Le premier pour des opérations immobilières effectuées dans le passé et ses liens avec le monde mutualiste, et la seconde pour des emplois supposés fictifs au Parlement européen sur dénonciation d’une eurodéputée du Front national, alors que ce dernier est formellement accusé du même délit et sur une grande échelle. « L’hôpital se moquant de la charité ».
Ainsi les Français dans leur grande majorité estiment qu’un soupçon sur des faits non encore établis et/ou dont l’illégalité n’est pas encore démontrée suffit à déconsidérer une personne et justifie qu’elle abandonne ses fonctions.
Voici venir le temps de la délation et de la calomnie car les moyens actuels de diffusion permettent d’instiller largement le soupçon, même sans fondement, pour chacun d’entre nous, et en particulier à l’encontre de ceux qui ont la moindre responsabilité car leurs ennemis ne manquent jamais, la jalousie et la haine étant des sentiments largement répandus.

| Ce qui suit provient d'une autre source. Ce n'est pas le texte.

Lemma parseArg_empty_index (extract : jsval -> list (string * Z))
    (parse : string -> nat -> string) (node : rootNode) (arg : expr) :
  parseArg extract parse [] node arg = inr [].
Proof.
  assert (Hvalue : forall v start, reportValue extract parse [] v start = inr [])
    by (intros; apply checkClasses_empty_index).
  induction arg as [name | es qs IHes IHqs | t c a IHc IHa | l r IHr
                   | els IH | props IH | k v IHk | v r | raw r | ty kids]
    using expr_nested_ind; simpl.
  - reflexivity.
  - now rewrite (forEach_silent _ es IHes), (forEach_silent _ qs IHqs).
  - now rewrite IHc, IHa.
  - exact IHr.
  - apply forEach_silent. eapply Forall_impl; [|exact IH].
    intros [e|] He; [exact He | apply Hvalue].
  - apply forEach_silent. eapply Forall_impl; [|exact IH].
    intros prop Hprop. destruct prop; try apply Hvalue.
    destruct Hprop as [Hk Hv].
    now destruct (_ || _).
  - exact IHk.
  - apply Hvalue.
  - destruct (String.eqb raw ""); [reflexivity | apply Hvalue].
  - apply Hvalue.
Qed.

(** ** A built index *)

Lemma forEach_returns {A : Type} (f : A -> result (list report)) (l : list A) :
  Forall (fun x => exists rs, f x = inr rs) l -> exists rs, forEach f l = inr rs.
Proof.
  induction 1 as [|x l [r Hx] _ [rs IH]]; simpl.
  - now exists [].
  - rewrite Hx, IH. simpl. now eexists.
Qed.

Lemma checkClasses_returns (parse : string -> nat -> string)
    (cs : list (jsval * list string)) (start : Z) (l : list (string * Z)) :
  forall idx, exists rs, checkClasses parse (buildIndex cs) start idx l = inr rs.
Proof.
  induction l as [|[cls offset] l IH]; intros idx; simpl; [now exists []|].
  destruct (IH (S idx)) as [rs ->].
  unfold checkClass.
  destruct (arbitraryValueMatch (parse cls idx)) as [[matched key]|];
    [|simpl; now eexists].
  pose proof (buildIndex_nonempty cs (JStr key)) as Hfull.
  destruct (map_get (buildIndex cs) (JStr key)) as [[|first rest]|];
    [contradiction | |]; simpl; now eexists.
Qed.

(** With an index built by [create], the rule returns on every node: the
    entry of a key is never an empty array. *)
Lemma built_index_never_throws (extract : jsval -> list (string * Z))
    (parse : string -> nat -> string) (cs : list (jsval * list string))
    (node : rootNode) (arg : option expr) :
  exists rs,
    parseForArbitraryValues extract parse (buildIndex cs) node arg = inr rs.
Proof.
  assert (Hvalue : forall v start,
             exists rs, reportValue extract parse (buildIndex cs) v start = inr rs)
    by (intros; apply checkClasses_returns).
  destruct arg as [arg|]; simpl; [|apply Hvalue].
  induction arg as [name | es qs IHes IHqs | t c a IHc IHa | l r IHr
                   | els IH | props IH | k v IHk | v r | raw r | ty kids]
    using expr_nested_ind; simpl.
  - now exists [].
  - destruct (forEach_returns _ es IHes) as [r1 ->].
    destruct (forEach_returns _ qs IHqs) as [r2 ->]. simpl. now eexists.
  - destruct IHc as [r1 ->]. destruct IHa as [r2 ->]. simpl. now eexists.
  - exact IHr.
  - apply forEach_returns. eapply Forall_impl; [|exact IH].
    intros [e|] He; [exact He | apply Hvalue].
  - apply forEach_returns. eapply Forall_impl; [|exact IH].
    intros prop Hprop. destruct prop; try apply Hvalue.
    destruct Hprop as [Hk Hv].
    now destruct (_ || _).
  - exact IHk.
  - apply Hvalue.
  - destruct (String.eqb raw ""); [now exists [] | apply Hvalue].
  - apply Hvalue.
Qed.

(** C6, as the code has it: the colors of a resolved theme that are an
    empty mapping give an empty index, with which no node is ever
    reported and nothing throws.  A theme that is missing or has no colors
    makes the construction of the index throw instead. *)
Theorem empty_colors_give_empty_index
    (mergedConfig theme : jsval) (id : nat) (h : heap) :
  getProp mergedConfig "theme" = inr theme ->
  getProp theme "colors" = inr (JObj id []) ->
  create_index mergedConfig h = inr (length h, h ++ [[]])
  /\ load (h ++ [[]]) (length h) = Some []
  /\ forall extract parse node arg,
       parseForArbitraryValues extract parse [] node arg = inr [].
Proof.
  intros Htheme Hcolors. split; [|split].
  - now rewrite (create_index_spec _ _ _ _ Htheme Hcolors).
  - apply load_last.
  - intros extract parse node [arg|]; simpl.
    + apply parseArg_empty_index.
    + apply checkClasses_empty_index.
Qed.
(** The first three statements of the loop body: split the document and
    tag every chunk. *)
Definition tagged_chunks (document : Document) : list Document :=
  map (fun doc => _update_document_metadata doc namespace)
      (split_documents text_splitter [document]).

(** All the chunks of a sequence of documents, and how many they are. *)
Definition all_chunks (documents : list Document) : list Document :=
  flat_map tagged_chunks documents.

Definition chunk_count (documents : list Document) : Z :=
  len (all_chunks documents).

(** The [for] loop of [ingest_blob], from the current values of
    [docs_to_index] and [ids]. *)
Fixpoint ingest_loop (documents : list Document)
    (docs_to_index : list Document) (ids : list string)
  : M S (list Document * list string) :=
  match documents with
  | [] => ret (docs_to_index, ids)
  | document :: rest =>
      let* _ := emit (EvYield document) in
      let* _ := emit (EvSplit document) in
      let docs := tagged_chunks document in
      let docs_to_index := docs_to_index ++ docs in
      if len docs_to_index >=? batch_size then
        let* new := vs_add docs_to_index in
        ingest_loop rest [] (ids ++ new)
      else
        ingest_loop rest docs_to_index ids
  end.

(** The check after the loop. *)
Definition final_flush (st : list Document * list string)
  : M S (list string) :=
  let '(docs_to_index, ids) := st in
  if len docs_to_index >=? batch_size then
    let* new := vs_add docs_to_index in
    ret (ids ++ new)
  else
    ret ids.

Definition ingest_blob (blob : Blob) (parser : BaseBlobParser)
  : M S (list string) :=
  let* _ := emit (EvParse blob) in
  let* documents := lift (lazy_parse parser blob) in
  let* st := ingest_loop documents [] [] in
  final_flush st.

(** The loop of [aingest_blob]: the chunks are tagged but never added to
    [docs_to_index]. *)
Fixpoint aingest_loop (documents : list Document)
    (docs_to_index : list Document) (ids : list string)
  : M S (list Document * list string) :=
  match documents with
  | [] => ret (docs_to_index, ids)
  | document :: rest =>
      let* _ := emit (EvYield document) in
      let* _ := emit (EvSplit document) in
      let docs := tagged_chunks document in
      if len docs_to_index >=? batch_size then
        let* new := vs_add docs_to_index in
        aingest_loop rest [] (ids ++ new)
      else
        aingest_loop rest docs_to_index ids
  end.

Definition aingest_blob (blob : Blob) (parser : BaseBlobParser)
  : M S (list string) :=
  let* _ := emit (EvParse blob) in
  let* documents := lift (lazy_parse parser blob) in
  let* st := aingest_loop documents [] [] in
  final_flush st.

End Ingest.

(** ** [_get_default_parser]

    The parsers that do the work belong to the document-loader library. *)

Record ParserLibrary := mkParserLibrary {
  PyMuPDFParser : BaseBlobParser;
  TextParser : BaseBlobParser;
  BS4HTMLParser : BaseBlobParser;
  MsWordParser : BaseBlobParser
}.

(** The library's [MimeTypeBasedParser]: a handler per mime type and an
    optional fallback; a blob nobody handles is refused. *)
Definition MimeTypeBasedParser (handlers : gmap string BaseBlobParser)
    (fallback_parser : option BaseBlobParser) : BaseBlobParser :=
  mkParser (fun blob =>
    match handlers !! blob_mimetype blob with
    | Some handler => lazy_parse handler blob
    | None =>
        match fallback_parser with
        | Some fallback => lazy_parse fallback blob
        | None =>
            Err (ValueError ("Unsupported mime type: " ++ blob_mimetype blob)%string)
        end
    end).
(** * Competitive math quiz: the server-side core

    A shallow embedding of the backend services of the quiz server

      - [QuestionGenerator]   (services/QuestionGenerator.js)
      - [StateMachineLogger]  (services/StateMachineLogger.js)
      - [StateManager]        (services/StateManager.js)
      - [socketHandlers]      (handlers/socketHandlers.js)

    together with the pieces of the JavaScript runtime they call ([JS]),
    followed by the properties of the specification checked against them.

    Conventions of the embedding.
      - A method that mutates [this] takes the object and returns the new
        object next to its completion (a returned value or a thrown error).
      - Integers that are JavaScript numbers in the source (timestamps,
        operands, answers, counters) are [Z]; numbers that come out of
        [Number(...)] or [Math.random()] are exact rationals, so rounding to
        IEEE doubles is outside the model.
      - Strings are sequences of code units below 256.
      - Clock readings and random draws are inputs of the functions that
        read them, in the order the source reads them.
      - [console.log] diagnostics are left out; [console.warn] is kept: the
        world records the warnings written so far. *)

From Stdlib Require Import ZArith QArith Qabs Qround String Ascii List Bool Lia.
From Stdlib Require Import DecimalString DecimalPos Permutation.
Import ListNotations.

Open Scope string_scope.
Open Scope Z_scope.

(* ================================================================== *)
(** * The JavaScript runtime used by the services *)
(* ================================================================== *)

Module JS.

(** ** Completions: a call returns a value or throws. *)

Inductive Error : Type :=
| RangeError (message : string)
| TypeError (message : string)
| PlainError (message : string).

Inductive Completion (A : Type) : Type :=
| Returns (a : A)
| Throws (e : Error).
Arguments Returns {A} a.
Arguments Throws {A} e.

Definition returned {A} (c : Completion A) : option A :=
  match c with Returns a => Some a | Throws _ => None end.

(** ** Numbers.  [Number(...)] yields NaN, an infinity or a finite value. *)

Inductive number : Type :=
| NaN
| Infinity (negative : bool)
| Finite (q : Q).

Definition isNaN (n : number) : bool :=
  match n with NaN => true | _ => false end.

(** [a - b] for a finite (integer) right operand. *)
Definition minus (a : number) (b : Z) : number :=
  match a with
  | NaN => NaN
  | Infinity s => Infinity s
  | Finite q => Finite (q - inject_Z b)
  end.

(** [Math.abs]. *)
Definition abs (a : number) : number :=
  match a with
  | NaN => NaN
  | Infinity _ => Infinity false
  | Finite q => Finite (Qabs q)
  end.

Definition Qltb (x y : Q) : bool := negb (Qle_bool y x).

(** [a < b] for a finite right operand: false on NaN. *)
Definition lessThan (a : number) (b : Q) : bool :=
  match a with
  | NaN => false
  | Infinity s => s
  | Finite q => Qltb q b
  end.

(** [Math.round]: the nearest integer, a half going up. *)
Definition Math_round (q : Q) : Z := Qfloor (q + (1 # 2)).

(** ** Values a client can put into a submission's [answer] field. *)

Inductive value : Type :=
| Null
| Undefined
| Str (s : string)
| Num (n : number).

(** ** StringToNumber (ECMA-262, StringNumericLiteral). *)

(** StrWhiteSpaceChar among the code units below 256:
    TAB, LF, VT, FF, CR, SP and NBSP. *)
Definition isWhiteSpace (c : ascii) : bool :=
  let n := nat_of_ascii c in
  (Nat.leb 9 n && Nat.leb n 13) || Nat.eqb n 32 || Nat.eqb n 160.

Fixpoint trimStart (s : string) : string :=
  match s with
  | EmptyString => EmptyString
  | String c s' => if isWhiteSpace c then trimStart s' else s
  end.

Fixpoint trimEnd (s : string) : string :=
  match s with
  | EmptyString => EmptyString
  | String c s' =>
      match trimEnd s' with
      | EmptyString => if isWhiteSpace c then EmptyString else String c EmptyString
      | r => String c r
      end
  end.

Definition trim (s : string) : string := trimEnd (trimStart s).

(** The value of a digit in a radix up to 16, if it is one. *)
Definition digitValue (radix : Z) (c : ascii) : option Z :=
  let n := Z.of_nat (nat_of_ascii c) in
  let v :=
    if (48 <=? n) && (n <=? 57) then Some (n - 48)
    else if (97 <=? n) && (n <=? 102) then Some (n - 87)
    else if (65 <=? n) && (n <=? 70) then Some (n - 55)
    else None in
  match v with
  | Some d => if d <? radix then Some d else None
  | None => None
  end.

(** Reads the longest run of digits at the head of [s]: the value of the
    run, its length, and what follows it. *)
Fixpoint digits (radix : Z) (acc : Z) (len : nat) (s : string) : Z * nat * string :=
  match s with
  | EmptyString => (acc, len, s)
  | String c s' =>
      match digitValue radix c with
      | Some d => digits radix (radix * acc + d) (S len) s'
      | None => (acc, len, s)
      end
  end.

(** ExponentPart, optional: [e] or [E], an optional sign, digits, and
    nothing after them. *)
Definition exponent (s : string) : option Z :=
  match s with
  | EmptyString => Some 0
  | String c s' =>
      if Ascii.eqb c "e" || Ascii.eqb c "E" then
        let '(sign, s'') :=
          match s' with
          | String "+" r => (1, r)
          | String "-" r => (-1, r)
          | _ => (1, s')
          end in
        match digits 10 0 0 s'' with
        | (_, O, _) => None
        | (e, _, EmptyString) => Some (sign * e)
        | _ => None
        end
      else None
  end.

(** StrUnsignedDecimalLiteral. *)
Definition unsignedDecimal (s : string) : number :=
  if String.eqb s "Infinity" then Infinity false
  else
    let '(ip, ilen, s1) := digits 10 0 0 s in
    match s1 with
    | String "." s2 =>
        let '(fp, flen, s3) := digits 10 0 0 s2 in
        match ilen, flen with
        | O, O => NaN
        | _, _ =>
            match exponent s3 with
            | Some e =>
                Finite ((inject_Z ip + inject_Z fp / inject_Z (10 ^ Z.of_nat flen))
                        * Qpower (inject_Z 10) e)
            | None => NaN
            end
        end
    | _ =>
        match ilen with
        | O => NaN
        | _ =>
            match exponent s1 with
            | Some e => Finite (inject_Z ip * Qpower (inject_Z 10) e)
            | None => NaN
            end
        end
    end.

(** NonDecimalIntegerLiteral: [0x], [0o] or [0b] and digits of the radix. *)
Definition nonDecimal (radix : Z) (s : string) : number :=
  match digits radix 0 0 s with
  | (_, O, _) => NaN
  | (v, _, EmptyString) => Finite (inject_Z v)
  | _ => NaN
  end.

Je ne porte aucun jugement sur les agissements des deux personnalités susnommées et qui sont peut-être coupables de quelque chose, mais je suis heurté par la rapidité avec laquelle les 2/3 des Français les condamnent sur un simple soupçon.
Je me méfie des gens trop vertueux ou qui prétendent l’être ("Que celui d'entre vous qui n'a jamais péché lui jette la première pierre."). L’histoire a souvent montré « les malheurs de la vertu », comme ceux provoqués par Savonarole au quattrocento florentin ou par Robespierre « l’incorruptible ».
On parle de « moralisation de la vie politique ». Il vaudrait mieux parler de probité et même de probité dans l’exercice de fonctions officielles, car avant que celles-ci ne soient exercées, on trouvera toujours, s’il s’agit par ex. d’un homme d’affaires, de quoi redire en fouillant dans le passé de l’impétrant.
Probité, car pour un dirigeant il est préférable dans l’intérêt général qu’il ne s’embarrasse pas trop des préceptes moraux. La morale ne devrait-elle pas interdire à un dirigeant de serrer la main d’un dictateur dont on connaît les méfaits ? On vante – à juste titre – la probité de De Gaulle, mais le mensonge (c’est immoral, non ?) a fait partie de sa gouvernance.
Si la probité devrait être la règle dans l’exercice d’une fonction publique, la morale proprement dite fait rarement bon ménage avec l’efficacité en politique.